That Floyd Toole lecture

I watched this because so many people are talking about it – and I even took notes.


The overall thrust of the lecture is, I would say, “objectivity works”. We can make measurements of the hardware, judge them against some fixed criteria, and then demonstrate that these correlate with real, human preferences in blind tests. Hurrah! The age-old debate is over, and we can improve our new speaker designs by building them to maximise their objective scores in the full knowledge that this would correlate with human preferences.

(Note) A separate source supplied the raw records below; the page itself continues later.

Lemma allocation_lifecycle_witness :
  let env := mkEnvelope 4 (marshal (mkMatchAllocateReq "m1")) None in
  let envd := mkEnvelope 0 (marshal (mkRoomDestroyedPush "m1")) None in
  (handleDestroyed envd (handleAllocate wit_cfg wit_clock env 8%N match_init).1).1 = match_init.
Proof.
  apply (allocation_lifecycle wit_cfg wit_clock wit_clock
    (mkEnvelope 4 (marshal (mkMatchAllocateReq "m1")) None)
    (mkEnvelope 4 (marshal (mkMatchQueryReq "m1")) None)
    (mkEnvelope 0 (marshal (mkRoomDestroyedPush "m1")) None) 8%N 8%N match_init "m1").
  - intros s. reflexivity.
  - evaluate.
  - vm_compute. reflexivity.
  - vm_compute. reflexivity.
  - vm_compute. reflexivity.
  - reflexivity.
  - vm_compute. discriminate.
Defined.

Lemma player_matched_with_self_witness :
  let st1 := (handleEnter wit_cfg wit_clock wit_enter_env 8%N match_init).1 in
  length (handleEnter wit_cfg wit_clock wit_enter_env 8%N st1).2 = 2%nat.
Proof.
  cbn zeta. rewrite (player_matched_with_self (H := count_proto) wit_cfg wit_clock wit_clock wit_enter_env 8%N
    match_init (mkMatchEnterReq "1v1" 1200) 6 ltac:(vm_compute; reflexivity)
    ltac:(vm_compute; reflexivity) ltac:(evaluate) ltac:(vm_compute; reflexivity)
    ltac:(vm_compute; reflexivity)). reflexivity.
Defined.
(* ===== verification/Gateway.v ===== *)
(** * The gateway

    [pkg/gateway]: the route table, forwarding of client messages, responses of
    the backends, dynamic registration through [ServiceHello], reconnection
    through the session server, and hot reload.  The handlers are written in a
    state monad with effects and panics.  A [sync.Map] iteration visits the
    keys in the order of an argument or of [map_to_list]; the waiting half of
    [CheckReconnect] is a separate step. *)

From S2P Require Import Prelude GoLib GoStrings Proto Zinx Conf Pool Registry Models.
#[local] Open Scope Z_scope.

(** ** Errors ([pkg/errors.go]) *)

Record HTTPError := mkHTTPError { he_Code : Z; he_Msg : string }.
Definition HTTPError_Error (e : HTTPError) : string := he_Msg e.
Definition NewHTTPError (code : Z) (msg : string) : HTTPError := mkHTTPError code msg.
Definition ErrUnauthorized (msg : string) : HTTPError := NewHTTPError 401 msg.

(** ** State *)

Record BackendRouteInfo := mkRouteInfo {
  ri_Backend : string; ri_RouteKey : string; ri_RouteType : string }.
Record BackendRouteCfg := mkRouteCfg { rc_RouteKey : string; rc_RouteType : string }.

#[export] Instance BackendRouteInfo_eq_dec : EqDecision BackendRouteInfo.
Proof. solve_decision. Defined.

(** [gw_w] is the state of [gw.Server]; [gw_closed] the channels that have been
    closed; [gw_pendingAuths] the map of [initWebSocket]. *)
Record GatewayServer (W : Type) := mkGateway {
  gw_ID : string;
  gw_w : W;
  gw_Registry : Registry W;
  gw_PlayerConns : gmap Z Z;
  gw_routes : gmap Z BackendRouteInfo;
  gw_backendCfgs : gmap string BackendRouteCfg;
  gw_fwdRegistered : gset Z;
  gw_pendingSessionGets : gmap Z N;
  gw_closed : gset N;
  gw_pendingDisconnects : gmap Z Z;
  gw_pendingAuths : gmap string Z }.
Arguments mkGateway {W}.
Arguments gw_ID {W}.
Arguments gw_w {W}.
Arguments gw_Registry {W}.
Arguments gw_PlayerConns {W}.
Arguments gw_routes {W}.
Arguments gw_backendCfgs {W}.
Arguments gw_fwdRegistered {W}.
Arguments gw_pendingSessionGets {W}.
Arguments gw_closed {W}.
Arguments gw_pendingDisconnects {W}.
Arguments gw_pendingAuths {W}.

However, I am not totally convinced by the criteria that were specified in the lecture: it seemed to me that there might be gaps in the argument and some circularity.

What he showed:

  • Sighted listening tests can be flawed (thereby implying: all sighted listening tests are unreliable).
  • Some measurements can be carried out on speakers in an anechoic chamber (dubbed ‘Spin-o-rama’) and munged together to create a performance index related to flatness of frequency response and smoothness of off-axis response. Transient response is not a factor. At all.
  • In listening tests, speakers with the ‘best’ Spin-o-rama score are usually preferred by listeners over the opposite (implied: all else being equal).
  • Mono allows maximum discernment of difference, and does not contradict stereo listening results in the above tests (implied: therefore mono should be used for all listening tests)
  • Trained professional listeners give the ‘statistically healthiest’ range of scores, and do not contradict ordinary listeners in the above tests (implied: therefore trained professionals should be used for all listening tests)

What he didn’t show:

  • That it is valid to use the Spin-o-rama score in reverse i.e. as a tool for designing a speaker. He implies it is, but does not prove that a poor speaker could not be designed that achieves an exemplary Spin-o-rama score.
  • That transient response doesn’t matter – it is simply ignored. The speakers tested may have had good transient responses, or not, but as most of them were of conventional design they may all have been much of a muchness.
  • That various speaker technologies are inherently better or worse than others i.e. no view on whether sealed cabinets are better than bass reflex, or active crossovers better than passive – and his performance index is indifferent to this, assuming that flat steady-state frequency response is all that matters.
  • That mono speakers and trained professionals are the best choice for all listening tests.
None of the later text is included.